Females have long been known to be in excess among cranial neural tube defect (NTD) cases. Up to two thirds of human anencephalics and mouse exencephalics from various genetic causes are female, but the cause of this female excess is unknown. It appears not to be attributable to gonadal hormones, developmental delay in females, or preferential death of affected males. Recent studies of the Trp53 mouse mutant showed that exencephaly susceptibility depends on the presence of two X chromosomes, not the absence of the Y. Over a decade ago, we hypothesized that the relevant difference between female and male mammalian embryos at the time of cranial neural tube closure is the fact that females methylate most of the DNA in the large inactive X chromosome after every cell division, reducing the methylation available for other needs in female cells. Recently, the Whitelaw laboratory identified several proteins in mice (Momme D genes) involved in epigenetic silencing and methylation and shared in the silencing of transgenes, retrotransposons, and the inactive-X, and suggested that the inactive-X acts as a "sink" for epigenetic silencing proteins.
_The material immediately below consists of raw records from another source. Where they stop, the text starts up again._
Lemma remap_pages_ok (n : nat) : ∀ s w p,
  EmulationPageTable.typed k (pTable p) → _pageBytes (memState p) = 2 ^ k → (0 < n)%nat → s mod 2 ^ k = 0 → w mod 2 ^ k = 0 →
  0 <= s → 0 <= w → s + Z.of_nat n * 2 ^ k < 2 ^ 64 → w + Z.of_nat n * 2 ^ k < 2 ^ 64 →
  s + Z.of_nat n * 2 ^ k <= w ∨ w + Z.of_nat n * 2 ^ k <= s →
  (∀ a, w <= a < w + Z.of_nat n * 2 ^ k → entry p a = None) →
  ∃ p', Process.remap_pages n s w (Z.of_nat n * 2 ^ k) p = Ok p' ∧ moved_pages s w (Z.of_nat n) p p'.
Proof using Hk.
  clear Hpool. pose proof (EmulationPageTable.page_pos k Hk) as Hp.
  induction n as [|n IH]; intros s w p Ht Hpb Hn Hsa Hwa Hs Hw Hst Hwt Hd Hfree; [lia|]. cbn [Process.remap_pages]. rewrite Hpb.
  assert (0 <= Z.of_nat n * 2 ^ k) by (apply Z.mul_nonneg_nonneg; lia).
  destruct (move_page s w p) as (p1 & Hm & Hsm & Ht1 & He1); [done|split; lia|split; lia|done|done|lia|apply Hfree; lia|].
  apply bind_Ok in Hm as (u & Hu & Hm). rewrite Hu, res_bind_Ok, Hm, res_bind_Ok.
  replace (Z.of_nat (S n)) with (Z.of_nat n + 1) in * by lia.
  replace ((Z.of_nat n + 1) * 2 ^ k - 2 ^ k) with (Z.of_nat n * 2 ^ k) by lia. rewrite (u64_small (Z.of_nat n * 2 ^ k)) by (split; lia).
  assert (∃ p2, (if 0 <? Z.of_nat n * 2 ^ k
    then Process.remap_pages n (u64 (s + 2 ^ k)) (u64 (w + 2 ^ k)) (Z.of_nat n * 2 ^ k) p1 else Ok p1) = Ok p2 ∧
    moved_pages (s + 2 ^ k) (w + 2 ^ k) (Z.of_nat n) p1 p2) as (p2 & -> & Hmv).
  { destruct n as [|n]; [exists p1; split; [done|by apply moved_none]|]. rewrite (proj2 (Z.ltb_lt _ _)) by lia.
    rewrite !(u64_small (_ + 2 ^ k)) by (split; lia).
    apply IH; try done; try lia; [by rewrite Hsm|by apply EmulationPageTable.aligned_next|by apply EmulationPageTable.aligned_next|].
    intros a Ha. rewrite He1. repeat case_decide; try done; [lia|]. apply Hfree. lia. }
  exists p2. split; [done|]. by apply (moved_step s w (Z.of_nat n) p p1 p2); try done; lia.
Qed.

(** Where an address of the moved pages was. *)
Definition origin (s w len x : Z) : Z := if decide (w <= x < w + len) then s + (x - w) else x.

Record moves (s w len : Z) : Prop := {
  mo_aligned : s mod 2 ^ k = 0 ∧ w mod 2 ^ k = 0 ∧ len mod 2 ^ k = 0;
  mo_range : 0 <= s ∧ 0 <= w ∧ 0 < len ∧ s + len < 2 ^ 64 ∧ w + len < 2 ^ 64;
  mo_disjoint : s + len <= w ∨ w + len <= s;
}.

Lemma origin_page s w len x : moves s w len → page k (origin s w len x) = origin s w len (page k x) ∧ origin s w len x mod 2 ^ k = x mod 2 ^ k.
Proof using Hk.
  clear Hpool. intros [(Hsa & Hwa & Hla) _ _]. pose proof (EmulationPageTable.page_pos k Hk).
  pose proof (page_below k Hk x w Hwa). pose proof (page_below k Hk x (w + len) ltac:(by rewrite <-Zplus_mod_idemp_l, Hwa)).
  assert (origin s w len x mod 2 ^ k = x mod 2 ^ k) as Hm.
  { unfold origin. case_decide; [|done]. replace (s + (x - w)) with (x + (s - w)) by lia.
    rewrite Z.add_mod, Zminus_mod, Hsa, Hwa, Z.mod_0_l, Z.add_0_r, Z.mod_mod by lia. done. }
  split; [|done]. unfold page at 1. rewrite Hm. unfold origin, page in *. repeat case_decide; lia.
Qed.

Section Moved.
Context (s w len : Z) (Hmv : moves s w len).
Context (p p' : Process.t (G := G)) (h : hmem) (al : gset Z).
Context (Hmp : moved_pages s w (len / 2 ^ k) p p') (Hi : inv k first total ext p h al).

Lemma moved_entry a : a mod 2 ^ k = 0 → entry p' a = if decide (s <= a < s + len) then None else entry p (origin s w len a).
Proof using Hk Hmv Hmp.
  clear Hpool. intros Ha. pose proof (EmulationPageTable.page_pos k Hk) as Hp. destruct Hmv as [(Hsa & Hwa & Hla) Hr Hd].
  rewrite (mp_entry _ _ _ _ _ Hmp). assert (len / 2 ^ k * 2 ^ k = len) as Hl.
  { rewrite Z.mul_comm. pose proof (Z.div_mod len (2 ^ k) ltac:(lia)). lia. }
  rewrite Hl. assert (∀ v, v mod 2 ^ k = 0 → EmulationPageTable.page_of k v len a ↔ v <= a < v + len) as Hpg.
  { intros v Hv. unfold EmulationPageTable.page_of. rewrite Zminus_mod, Ha, Hv. split; [tauto|]. intros; split; [done|]. apply Z.mod_0_l. lia. }
  rewrite (decide_ext _ _ _ _ (Hpg w Hwa)), (decide_ext _ _ _ _ (Hpg s Hsa)). unfold origin. repeat case_decide; (done || lia).
Qed.

Lemma moved_some a e : entry p' a = Some e → a mod 2 ^ k = 0 ∧ ¬ s <= a < s + len ∧ entry p (origin s w len a) = Some e.
Proof using Hk Hmv Hmp.
  clear Hpool Hi. intros He. destruct (EmulationPageTable.typed_entry _ _ (mp_typed _ _ _ _ _ Hmp) _ _ He) as (_ & Ha & _).
  rewrite moved_entry in He by done. by case_decide.
Qed.

Lemma moved_inv : (∀ a, w <= a < w + len → entry p a = None) → (∀ a, s <= a < s + len → ¬ ext a) → inv k first total ext p' h al.
Proof using Hk Hmv Hmp Hi.
  clear Hpool. intros Hfree Hnx. pose proof (mp_same _ _ _ _ _ Hmp) as Hsm. destruct Hi as [[Ht Hf Ha Ho] Hfr Hp Hs Hz].
  constructor; [constructor|..]; try (by rewrite Hsm).
  - apply Hmp.
  - intros a e (_ & _ & He)%moved_some. destruct (Hf _ _ He). split; [done|]. by rewrite Hsm.
  - intros a a' e e' (_ & Hn & He)%moved_some (_ & Hn' & He')%moved_some Heq. pose proof (Ha _ _ _ _ He He' Heq) as Ho'.
    destruct Hmv as [_ ? Hd]. unfold origin in Ho'. repeat case_decide; lia.
  - intros a e (_ & _ & He)%moved_some. destruct (Hfr _ _ He) as (f & ? & [?|[Hf1 Hx]]); exists f; (split; [done|]); [by left|].
    unfold origin in Hx. case_decide as Hc; [|by right]. destruct (Hnx (s + (a - w))); [lia|done].
Qed.

(** The contents have moved with the pages. *)
Lemma moved_virt x : inv k first total ext p' h al → is_u64 x → entry p' (page k x) ≠ None → virt p' h x = virt p h (origin s w len x).
Proof using Hk Hmv Hmp Hi.
  clear Hpool. intros Hi' Hx He. destruct (entry p' (page k x)) as [e|] eqn:Hex; [|done].
  destruct (moved_some _ _ Hex) as (_ & _ & Heo). destruct (origin_page s w len x Hmv) as [Hop Hom].
  assert (is_u64 (origin s w len x)) as Hu by (destruct Hmv as [_ ? _], Hx; unfold origin; case_decide; split; lia).
  unfold virt. rewrite (translate_page_entry k Hk p' h), (translate_page_entry k Hk p h) by (apply Hi || apply Hi' || done).
  rewrite Hop, Hom, Hex, Heo. simpl. by rewrite (mp_same _ _ _ _ _ Hmp).
Qed.

Lemma moved_tidy ms l' a :
  (∀ a, entry p a ≠ None → ¬ ext a → VMA.mapped (_vmaList ms) a ∨ on_stack k ms a) →
  region_ok s len ms → (∀ a, s <= a < s + len → ¬ ext a) →
  (∀ x b, VMA.maps l' x b ↔ VMA.shifted s (s + len) w (_vmaList ms) x b) →
  entry p' a ≠ None → ¬ ext a → VMA.mapped l' a ∨ on_stack k ms a.
Proof using Hk Hmv Hmp.
  clear Hi Hpool. intros Htd Hrs Hnx Hsh Ha Hx. destruct (entry p' a) as [e|] eqn:He; [|done].
  destruct (moved_some a e He) as (_ & Hn & He'). specialize (Htd (origin s w len a) ltac:(congruence)).
  unfold origin in Htd. case_decide as Hw.
  - destruct (Htd (Hnx (s + (a - w)) ltac:(lia))) as [[b Hb]%VMA.mapped_maps|Hon].
    + left. apply VMA.mapped_maps. exists b. apply Hsh. right. unfold VMA.target. split; [lia|]. by replace (a - w + s) with (s + (a - w)) by lia.
    + pose proof (region_stack s len _ (s + (a - w)) Hrs ltac:(lia)). unfold on_stack in Hon. lia.
  - destruct (Htd Hx) as [[b Hb]%VMA.mapped_maps|Hon]; [left|by right]. apply VMA.mapped_maps. exists b. apply Hsh. left. done.
Qed.
(** A region that grows moves, to the address asked for or to the end of the mappings. *)
Lemma mremap_goes (ns := if bit flags TGT_MREMAP_FIXED then arg else if down then mmap_end - new else mmap_end) :
  bit flags TGT_MREMAP_FIXED = true ∨ bit flags TGT_MREMAP_MAYMOVE = true ∧ start + old ≠ mmap_end → old < new →
  movable start ns old new p → ∃ p' h' al', r = Ok (s64 ns, p', h') ∧ has_moved start ns old new p h al p' h' al'.
Proof using Hk Hpool Hst Hargs.
  intros Hfx Hlt Hmv. destruct (mremapFunc_eq depth down start old new_length flags arg p h al Hst Hargs) as [Hnew Hr].
  unfold r. rewrite Hr. fold new mmap_end in Hnew |- *. cbn zeta. replace (old <? new) with true by lia.
  destruct (mv_to _ _ _ _ _ Hmv) as (Hns & _ & [[Hta _ Htt _] _ _] & _). pose proof (mv_apart _ _ _ _ _ Hmv) as Hap.
  pose proof (mr_old _ _ _ _ _ Hargs) as [Ho _].
  assert ((start + old =? mmap_end) && (negb (bit flags TGT_MREMAP_FIXED) || ((if bit flags TGT_MREMAP_FIXED then arg else 0) =? start)) = false) as ->.
  { unfold ns in Hap. destruct Hfx as [Hfx|[_ Hne]]; [rewrite Hfx in *; replace (arg =? start) with false by lia; apply andb_false_r|]. by replace (start + old =? mmap_end) with false by lia. }
  assert (negb (bit flags TGT_MREMAP_FIXED) && negb (bit flags TGT_MREMAP_MAYMOVE) = false) as -> by (destruct Hfx as [->|[-> _]]; [done|apply andb_false_r]).
  assert ((if bit flags TGT_MREMAP_FIXED then (if bit flags TGT_MREMAP_FIXED then arg else 0) else if down then u64 (mmap_end - new) else mmap_end) = ns) as ->.
  { unfold ns in *. destruct (bit flags TGT_MREMAP_FIXED); [done|]. destruct down; [by rewrite u64_small|done]. }
  rewrite u64_small by (split; lia). set (e := if bit flags TGT_MREMAP_FIXED then _ else _).
  destruct (mremap_moves depth (bit flags TGT_MREMAP_FIXED) start ns old new e p h al Hst Hlt Hmv) as (p2 & p' & h' & al' & -> & Hrr & Hm & _).
  rewrite res_bind_Ok, Hrr, res_bind_Ok. by exists p', h', al'.
Qed.
(** ** Handlers *)

Lemma action_ok k c edge accepted cmd a size e d dl :
  ok k c → sane_action k cmd a size → now c <= edge → room c → e ∉ in_use (port c) →
  ∃ o s', dmaAction_timing (now c) edge accepted cmd a size (Some e) (Some d) dl 0 (port c) =
      Ok (o, s') ∧
    ok k (mkSys (now c) s' (inflight c ++ option_list o) (started c ++ [e]) (fired c)).
Proof.
  intros [Hc Hlive] Hsa Hedge Hroom Hnew. unfold dmaAction_timing.
  destruct (push_ok k c cmd a size e d dl Hc Hsa Hnew) as (s1 & -> & Hc1 & Hne & Hse & Hrp & Hir & Hfront).
  rewrite res_bind_Ok. unfold sendDma_timing. rewrite (bool_decide_false (transmitList s1 = [])) by done. cbn [negb ensure].
  rewrite res_bind_Ok, Hse, Hrp.
  destruct (retryPending (port c) || negb (bool_decide (sendEvent (port c) = None))) eqn:E.
  - exists None, s1. split; [done|]. simpl. rewrite app_nil_r. split; [done|]. unfold live in *. simpl.
    destruct (transmitList (port c)) as [|i l].
    { destruct Hlive as [Hs Hr]. rewrite Hs, Hr in E. done. }
    destruct (Hfront i l eq_refl) as [l' ->]. by rewrite Hrp, Hse, Hir.
  - apply orb_false_iff in E as [Er Es]. apply negb_false_iff, bool_decide_eq_true_1 in Es.
    apply (trySend_ok k (mkSys (now c) s1 (inflight c) (started c ++ [e]) (fired c))); simpl; congruence || done.
Qed.

Lemma send_ok k c edge accepted :
  ok k c → sendEvent (port c) = Some (now c) → now c <= edge → room c →
  ∃ o s', process_sendEvent (now c) edge accepted (port c) = Ok (o, s') ∧
    ok k (mkSys (now c) s' (inflight c ++ option_list o) (started c) (fired c)).
Proof.
  intros [Hc Hlive] Hse Hedge Hroom. unfold live in Hlive. unfold process_sendEvent, sendDma_timing.
  simpl. destruct (transmitList (port c)) as [|i l] eqn:Hl; [destruct Hlive; congruence|].
  destruct (retryPending (port c)) eqn:Hrp; [destruct Hlive; congruence|]. simpl.
  apply (trySend_ok k (mkSys (now c) (set_sendEvent None (port c)) (inflight c) (started c) (fired c)));
    simpl; try (congruence || done). apply core_frame; try done. apply Hc.
Qed.
(* ===== verification/DmaVirt.v ===== *)
(** DMA with virtual addresses: [DmaCallback] of [dev/dma_device.hh] and
    [DmaVirtDevice] of [dev/dma_virt_device.{hh,cc}], in atomic mode. *)

From S2P Require Import Prelude Bits ChunkGen Host Request MemCmd Packet AbstractMem MemInterface.
From S2P Require Import PageTable Dma.
Import Host DmaPort ChunkGenerator(tiles, tiles_nil, tiles_cons, tiles_cons_inv, in_block).

Module DmaVirtDevice.

Import EmulationPageTable (extent, for_ranges, good_range).
Notation Range := TranslationGen.Range.

Section Device.

(** [K] names the functions a callback may run. *)
Context {M : Type} {HM : ByteMemory M} {K : Type} (rng : nat → Z).

Record DmaCallback := mkCallback {
  count : Z;
  process : K;
}.

(** The live callbacks, the chunk events not run yet with the callback each
    belongs to, and the port with its memory. *)
Record t := mk {
  callbacks : gmap positive DmaCallback;
  chunkEvents : gmap positive positive;
  world : World M;
}.

Definition set_world (w : World M) (v : t) : t := mk (callbacks v) (chunkEvents v) w.

(** [new DmaVirtCallback(...)]. *)
Definition newCallback (f : K) (v : t) : positive * t :=
  let cb := fresh (dom (callbacks v)) in
  (cb, mk (<[cb := mkCallback 0 f]> (callbacks v)) (chunkEvents v) (world v)).

(** [getChunkEvent()]. *)
Definition getChunkEvent (cb : positive) (v : t) : res (positive * t) :=
  match callbacks v !! cb with
  | None => Fail UndefinedBehaviour
  | Some c =>
      let e := fresh (dom (chunkEvents v)) in
      Ok (e, mk (<[cb := mkCallback (count c + 1) (process c)]> (callbacks v))
               (<[e := cb]> (chunkEvents v)) (world v))
  end.

(** [chunkComplete()] of the callback of [e], run by the event [e], which then
    deletes itself; the function to run when it was the last chunk. *)
Definition chunkComplete (e : positive) (v : t) : res (option K * t) :=
  match chunkEvents v !! e with
  | None => Fail UndefinedBehaviour
  | Some cb =>
      match callbacks v !! cb with
      | None => Fail UndefinedBehaviour
      | Some c =>
          if count c - 1 =? 0
          then Ok (Some (process c), mk (delete cb (callbacks v)) (delete e (chunkEvents v)) (world v))
          else Ok (None, mk (<[cb := mkCallback (count c - 1) (process c)]> (callbacks v))
                            (delete e (chunkEvents v)) (world v))
      end
  end.

(** [schedule(event, when)] on the device, whose events go with those of its port. *)
Definition schedule (e : positive) (when : Z) (v : t) : res t :=
  s ← signal (Some e) when (port (world v));
  Ok (set_world (set_port s (world v)) v).

(** [DmaFnPtr]: one of [dmaRead] and [dmaWrite]. *)
Definition DmaFn : Type :=
  Z → Z → Z → option positive → ptr → Z → World M → res (World M).

(** The body of the loop of [dmaVirt]; [cb] is not null. *)
Definition dmaVirt_body (dmaFn : DmaFn) (now : Z) (cb : positive) (delay : Z) (r : Range)
    (x : ptr * t) : res (ptr * t) :=
  let '(loc_data, v) := x in
  fatal_unless! (bool_decide (TranslationGen.fault r = None));
  '(e, v) ← getChunkEvent cb v;
  w ← dmaFn now (TranslationGen.paddr r) (TranslationGen.size r) (Some e) loc_data delay (world v);
  Ok (ptr_add loc_data (TranslationGen.size r), set_world w v).

(** [dmaVirt(dmaFn, addr, size, cb, data, delay)]; [pt] is what the device's
    [translate] translates with. *)
Definition dmaVirt (dmaFn : DmaFn) (pt : res EmulationPageTable.t) (now addr size : Z)
    (cb : positive) (data : ptr) (delay : Z) (v : t) : res t :=
  if size =? 0 then
    '(e, v) ← getChunkEvent cb v;
    schedule e (now + delay) v
  else
    pt ← pt;
    '(_, v) ← for_ranges pt addr size (dmaVirt_body dmaFn now cb delay) (data, v);
    Ok v.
The "inactive-X sink" hypothesis can be used to suggest expected changes in sex ratio in cranial NTDs in response to various genetic or environmental alterations. We recommend that observation of sex ratio become a standard component of all NTD studies. We suggest that the female excess among cranial NTDs is an epigenetic phenomenon whose molecular investigation will produce insight into the mechanisms underlying NTDs.